The following day, they went to the airport to pick up their coworkers, Maryknoll sisters Ita Ford and Maura Clarke. On the way home the four were stopped by a squad from the Salvadoran National Guard, notorious for its brutality. Acting on "orders from higher up," according to one of the enlisted men, the soldiers raped and murdered the women, leaving their bodies on the side of the road where peasants found them the next morning and buried them in a shallow grave. When Ambassador White heard that the women were missing, he feared the worst. He was there when their battered bodies were exhumed, and his anger was palpable. "This time, the bastards won't get away with it," he vowed.
White had come to El Salvador as US ambassador nine months earlier on emergency assignment to lead Washington's desperate attempt to halt the country's descent into chaos and civil war. Within the Foreign Service he was known as an outspoken advocate of human rights and social justice. In 1976, he earned the wrath of Henry Kissinger for speaking out against Augusto Pinochet's human rights violations in Chile. Kissinger issued an official reprimand, but backed down when White threatened to resign. As ambassador to Paraguay, White enthusiastically carried out President Jimmy Carter's human rights policy, meeting regularly with opposition leaders and pressuring the government to reform.
Arriving in San Salvador in March 1980, White found a weak civilian government with no control over its own security forces. The military, in league with death squads of the paramilitary right, was murdering suspected opponents by the hundreds. On the left, a coalition of Marxist guerrilla groups was extending its control over widening swaths of the countryside.
Washington's strategy was to rebuild the vanishing political center by ending the military's abuses, pursuing social and economic reforms, and opening a dialogue with the civilian left. To the far right, this amounted to appeasing communism; to the radical left, it looked like an attempt to consolidate the status quo with little more than cosmetic changes. During White's tenure, the guerrillas attacked his embassy with rocket propelled grenades and the paramilitary right racked the compound with machine gun fire.
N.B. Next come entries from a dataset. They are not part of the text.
(* ===== verification/TimingExamples.v ===== *)
(** * A concrete run

    The cache of [CacheExamples] in timing mode, on which the theorems about runs,
    snoops, the egress and the queues are instantiated. *)
From S2P Require Import Prelude IntMath AddrRange Request Packet SatCounter ReplPolicy Indexing CacheBlk.
From S2P Require Import Mshr Queues Tags CacheAccess CacheProofs CacheExamples AccessFrame MissTargets CacheTiming.
From S2P Require Import TimingProofs TimingRun TimingPort TimingSnoop TimingOrder TimingSpm.

Module TimingExamples.
Import CacheProofs CacheExamples MissTargets TimingRun TimingPort TimingSnoop TimingOrder TimingSpm.

Definition ext_tcf : TimingConfig :=
  mkTimingConfig ex_cfg 2 3 4 true true 64 true false [AddrRange.plain 0 0x10000] true true false.
Definition ext_cache : Cache := mkCache ex_cache (mkCpuPort false false None) 0 None 0 [] None [].
Definition ext_env (t : Z) : Env :=
  mkEnv t ex_junk 1 (fun _ => false) (fun i => 1000 + Z.of_nat i)
    (fun z => if (1000 <=? z) && (z <? 1005) then Some (Z.to_nat (z - 1000)) else None)
    (fun _ p => p) (fun _ p => Some p) (fun _ p => p) (fun _ p => (p, 0)) (fun _ _ => None).

Abbreviation ext_request t pkt s :=
  (Cache.portRecvTimingReq ext_tcf ex_clk (eTick (ext_env t)) (eJunk (ext_env t)) (eNewId (ext_env t))
     (eMshr (ext_env t)) (eSelf (ext_env t)) (eWhich (ext_env t)) (eAbove (ext_env t)) (eBelow (ext_env t))
     (eAboveAtomic (ext_env t)) (eBelowAtomic (ext_env t)) pkt s).
Abbreviation ext_send t s :=
  (Cache.sendDeferredPacket ext_tcf (eTick (ext_env t)) (eJunk (ext_env t)) (eNewId (ext_env t))
     (eMshr (ext_env t)) (eSelf (ext_env t)) (eAbove (ext_env t)) (eBelow (ext_env t)) (eConflict (ext_env t)) s).
Abbreviation ext_respond t pkt s :=
  (Cache.recvTimingResp ext_tcf ex_clk (eTick (ext_env t)) (eJunk (ext_env t)) (eNewId (ext_env t))
     (eMshr (ext_env t)) (eWhich (ext_env t)) (eAbove (ext_env t)) (eAboveAtomic (ext_env t))
     (eBelowAtomic (ext_env t)) pkt s).

(** A read of eight bytes of line 0x200 misses, the request is sent, and the line
    arrives. *)
Definition ext_read : Packet := ex_packet ReadReq 0x208 8 0 (replicate 8 0).
Definition ext_s1 : Cache := (from_ok (false, ext_cache) (ext_request 100 ext_read ext_cache)).2.
Definition ext_s2 : Cache := (from_ok (false, ext_cache) (ext_send 120 ext_s1)).2.
Definition ext_sent (s : Cache) : res Packet :=
  match List.filter (fun o => match o with SendReq _ => true | _ => false end) (log s) with
  | SendReq p :: _ => Ok p
  | _ => Abort OutOfBounds
  end.
Definition ext_resp : Packet :=
  from_ok ext_read (p ← ext_sent ext_s2; p ← Packet.makeTimingResponse p; Ok (set_data (Some (ex_bytes 10)) p)).
Definition ext_s3 : Cache := from_ok ext_cache (ext_respond 300 ext_resp ext_s2).

Definition ext_events : list Event := [ReqEvent ext_read; SendEvent; RespEvent ext_resp].

Lemma ext_run : steps ext_tcf ex_clk ext_events ext_cache ext_s3.
Proof.
  apply (steps_cons _ _ _ _ _ ext_s1); [apply (step_request _ _ (ext_env 100) _ _ true); vm_compute; reflexivity|].
  apply (steps_cons _ _ _ _ _ ext_s2); [apply (step_send _ _ (ext_env 120) _ false); vm_compute; reflexivity|].
  apply (steps_cons _ _ _ _ _ ext_s3); [apply (step_response _ _ (ext_env 300)); vm_compute; reflexivity|].
  apply steps_nil.
Qed.
Lemma ext_events_ok : Forall event_ok ext_events.
Proof.
  repeat (apply list.Forall_cons; split); try exact I; try (by apply list.Forall_nil);
    split; split; vm_compute; congruence.
Qed.
Lemma ext_events_plain : Forall event_plain ext_events.
Proof. repeat (apply list.Forall_cons; split); try exact I; try (by apply list.Forall_nil); vm_compute; reflexivity. Qed.
Lemma ext_calm : calm_cache ext_cache.
Proof.
  repeat (apply list.Forall_cons; split); try (by apply list.Forall_nil);
    (split; [vm_compute; reflexivity|split; [vm_compute; reflexivity|split; vm_compute; congruence]]).
Qed.

Lemma timing_run_invariant_witness :
  cache_inv ex_cfg (core ext_s3) /\
  exists b', blks (tags (core ext_s3)) !! 1%nat = Some b' /\ CacheBlk.isScratchpad b'.
Proof.
  destruct (timing_run_invariant ext_tcf ex_clk ex_cfg_wf ext_events ext_cache ext_s3) as [Hinv Hspm].
  - exact ext_events_ok.
  - exact ext_run.
  - exact ex_cache_inv.
  - split; [exact Hinv|]. apply (Hspm 1%nat ex_spm); vm_compute; reflexivity.
Defined.

Lemma timing_run_isolation_witness : blks (tags (core ext_s3)) !! 1%nat = Some ex_spm.
Proof.
  apply (timing_run_isolation ext_tcf ex_clk ex_cfg_wf ext_events ext_cache ext_s3).
  - exact ext_events_ok.
  - exact ext_events_plain.
  - exact ext_calm.
  - exact ext_run.
  - exact ex_cache_inv.
  - vm_compute. reflexivity.
  - vm_compute. reflexivity.
Defined.

(** Reads of four more lines fill the MSHRs; the next request is refused. *)
Definition ext_line (i : Z) : Packet := ex_packet ReadReq (0x400 + 64 * i) 8 0 (replicate 8 0).
Definition ext_f (n : nat) : Cache :=
  fold_left (fun s i => (from_ok (false, ext_cache) (ext_request 100 (ext_line (Z.of_nat i)) s)).2) (seq 0 n) ext_cache.

Lemma ext_fill : steps ext_tcf ex_clk (ReqEvent <$> [ext_line 0; ext_line 1; ext_line 2; ext_line 3]) ext_cache (ext_f 4).
Proof.
  apply (steps_cons _ _ _ _ _ (ext_f 1)); [apply (step_request _ _ (ext_env 100) _ _ true); vm_compute; reflexivity|].
  apply (steps_cons _ _ _ _ _ (ext_f 2)); [apply (step_request _ _ (ext_env 100) _ _ true); vm_compute; reflexivity|].
  apply (steps_cons _ _ _ _ _ (ext_f 3)); [apply (step_request _ _ (ext_env 100) _ _ true); vm_compute; reflexivity|].
  apply (steps_cons _ _ _ _ _ (ext_f 4)); [apply (step_request _ _ (ext_env 100) _ _ true); vm_compute; reflexivity|].
  apply steps_nil.
Qed.
Lemma ext_gate : gate_ok ext_cache.
Proof.
  split; [|intros []; vm_compute; reflexivity].
  split; [cbn; lia|]. split; [reflexivity|]. split; [intros H; discriminate H|]. intros [x H]. discriminate H.
Qed.

Lemma retry_never_lost_witness :
  (exists cause, exhausted cause (ext_f 4) = true) \/ is_Some (retryAt (port (ext_f 4))).
Proof.
  destruct (retry_never_lost ext_tcf ex_clk (ReqEvent <$> [ext_line 0; ext_line 1; ext_line 2; ext_line 3])
    ext_cache (ext_f 4) (ext_line 4) (mkCpuPort true true None) ext_gate ext_fill) as [Href _].
  apply Href. vm_compute. reflexivity.
Defined.

(** A read snoop finds the Modified line, which becomes Owned. *)
Definition ext_snooped : Z * Packet * Cache :=
  from_ok (0, ext_read, ext_cache)
    (Cache.handleSnoop ext_tcf ex_clk 100 ex_junk (fun _ p => p) (fun _ p => p) (fun _ p => (p, 0))
       ex_read (Some (InTags 2)) true false false ext_cache).

(** A clean request finds it as well: the line is written through. *)
Definition ext_clean : Packet := ex_packet CleanSharedReq 0x100 64 0 (replicate 64 0).
Definition ext_cleaned : Z * Packet * Cache :=
  from_ok (0, ext_read, ext_cache)
    (Cache.handleSnoop ext_tcf ex_clk 100 ex_junk (fun _ p => p) (fun _ p => p) (fun _ p => (p, 0))
       ext_clean (Some (InTags 2)) true false false ext_cache).

Lemma snoop_coherence_witness :
  (exists b', blks (tags (core ext_snooped.2)) !! 2%nat = Some b' /\
     CacheBlk.isSet WritableBit b' = false /\ CacheBlk.isSet DirtyBit b' = true /\ bdata b' = ex_bytes 0) /\
  Packet.satisfied ext_cleaned.1.2 = true /\
  writtenThrough ext_tcf 2 (ex_blk 2 14 (ex_bytes 0)) ext_cache ext_cleaned.2.
Proof.
  destruct (snoop_coherence ext_tcf ex_clk 100 ex_junk (fun _ p => p) (fun _ p => p) (fun _ p => (p, 0))
    false false ex_read 2 (ex_blk 2 14 (ex_bytes 0)) ext_cache ext_snooped.1.1 ext_snooped.1.2 ext_snooped.2)
    as ((b' & Hb' & Hsn) & _); [exact ex_cfg_wf|exact ex_cache_inv|vm_compute; reflexivity..|].
  destruct (snoop_coherence ext_tcf ex_clk 100 ex_junk (fun _ p => p) (fun _ p => p) (fun _ p => (p, 0))
    false false ext_clean 2 (ex_blk 2 14 (ex_bytes 0)) ext_cache ext_cleaned.1.1 ext_cleaned.1.2 ext_cleaned.2)
    as (_ & _ & _ & Hcl & _); [exact ex_cfg_wf|exact ex_cache_inv|vm_compute; reflexivity..|].
  split; [|apply Hcl; vm_compute; reflexivity].
  exists b'. split; [exact Hb'|]. destruct Hsn as (_ & Hd & Hdi & Hw).
  split; [apply Hw; vm_compute; reflexivity|]. split; [rewrite Hdi; vm_compute; reflexivity|exact Hd].
Defined.

(** Two lines are ready at the same time and leave one cycle apart. *)
Definition ext_out : list (Z * Packet) :=
  [(100, ex_packet ReadResp 0x100 64 0 (ex_bytes 0)); (100, ex_packet ReadResp 0x140 64 0 (ex_bytes 64))].

Lemma egress_bandwidth_witness :
  egressRun ext_tcf ex_clk ext_out ext_cache = Ok ([100; 110], set_spmPortFreeAt 120 ext_cache) /\
  10 * 64 <= 64 * (110 - 100).
Proof.
  assert (egressRun ext_tcf ex_clk ext_out ext_cache = Ok ([100; 110], set_spmPortFreeAt 120 ext_cache)) as H
    by (vm_compute; reflexivity).
  split; [exact H|].
  destruct (egress_bandwidth ext_tcf ex_clk ext_out ext_cache [100; 110] (set_spmPortFreeAt 120 ext_cache) 100)
    as (_ & _ & Hp).
  - vm_compute. reflexivity.
  - vm_compute. reflexivity.
  - vm_compute. reflexivity.
  - repeat (apply list.Forall_cons; split); try (by apply list.Forall_nil);
      (split; [split; vm_compute; congruence|split; [vm_compute; reflexivity|split; vm_compute; congruence]]).
  - split; vm_compute; congruence.
  - vm_compute. reflexivity.
  - exact H.
  - apply (Hp 0%nat 1%nat); vm_compute; reflexivity.
Defined.

(** The miss of the first request is the next to be sent. *)
Lemma next_entry_order_witness : miss_may_go 120 ext_s1 0.
Proof.
  destruct (next_entry_order 120 ext_s1 (Some (Cache.NextMshr 0))) as (_ & Hm & _).
  - vm_compute. reflexivity.
  - apply Hm. reflexivity.
Defined.

(** What it asks for. *)
Definition ext_miss : Packet :=
  from_ok ext_read
    (o ← Cache.createMissPacket ext_tcf ex_junk 1 ext_read None false false; or_abort OutOfBounds o).

Lemma miss_packet_permission_witness :
  addr ext_miss = 0x200 /\ MemCmd.needsWritable (cmd ext_miss) = false /\ MemCmd.isRead (cmd ext_miss) = true.
Proof.
  destruct (miss_packet_permission ext_tcf ex_junk 1 ext_read None false false ext_miss) as (Ha & _ & _ & Hw & Hr).
  - vm_compute. reflexivity.
  - split; [rewrite Ha; vm_compute; reflexivity|]. split; [rewrite Hw; vm_compute; reflexivity|exact Hr].
Defined.

(** The line of a copy to slot 0x80 has arrived in block 2. *)
Definition ext_cp : Packet := set_slotidx 0x80 (ex_packet CPTOSPMReq 0x100 64 SPM_SIZE_64 (replicate 64 0)).
Definition ext_copied : Cache :=
  from_ok ext_cache (Cache.serviceCpToSpm ext_tcf ex_clk 100 ex_junk ext_resp ext_cp (Some (InTags 2)) ext_cache).

Lemma cp_miss_installs_witness :
  exists b', blks (tags (core ext_copied)) !! 1%nat = Some b' /\ slice (bdata b') 0 64 = slice (ex_bytes 0) 0 64.
Proof.
  destruct (cp_miss_installs ext_tcf ex_clk 100 ex_junk ext_resp ext_cp (InTags 2) (ex_blk 2 14 (ex_bytes 0))
    ext_cache ext_copied 1 ex_spm) as (b' & Hb' & _ & Hs & _); try (vm_compute; reflexivity).
  exists b'. split; [exact Hb'|exact Hs].
Defined.

(** Only [cpuSidePort] is told that the cache is blocked.  With the MSHRs full, copies
    into the scratchpad that arrive on the other port are still accepted: the first takes
    the reserved entry, the second stops the program. *)
Definition ext_copy (i : Z) : Packet :=
  set_slotidx 0x180 (ex_packet CPTOSPMReq (0x800 + 64 * i) 64 SPM_SIZE_64 (replicate 64 0)).
Abbreviation ext_spm_request t pkt s :=
  (Cache.spmPortRecvTimingReq ext_tcf ex_clk (eTick (ext_env t)) (eJunk (ext_env t)) (eNewId (ext_env t))
     (eMshr (ext_env t)) (eSelf (ext_env t)) (eWhich (ext_env t)) (eAbove (ext_env t)) (eBelow (ext_env t))
     (eAboveAtomic (ext_env t)) (eBelowAtomic (ext_env t)) pkt s).
Example spm_port_not_blocked :
  pblocked (port (ext_f 4)) = true /\ Queue.isFull (mshrQueue (core (ext_f 4))) = true /\
  ('(_, s) ← ext_spm_request 100 (ext_copy 0) (ext_f 4);
   '(_, s) ← ext_spm_request 101 (ext_copy 1) s; Ok s) = Abort (AssertFailed "!freeList.empty()").
Proof. by vm_compute. Qed.

End TimingExamples.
Despite the near-impossibility of his mission, White was implacable. He resisted the Pentagon's push to restore military aid and he held the government together by warning the military that Washington would not tolerate a rightist coup. He opened a quiet dialogue with the civilian left in hopes of brokering negotiations to widen the popular base of the government. That hope was dashed in November 1980 when a death squad organized and protected by government security forces kidnapped the top leaders of the Revolutionary Democratic Front, a coalition of trade unions and popular organizations. Their tortured and mutilated bodies were found the next day. "Who am I going to talk to now?" White asked plaintively.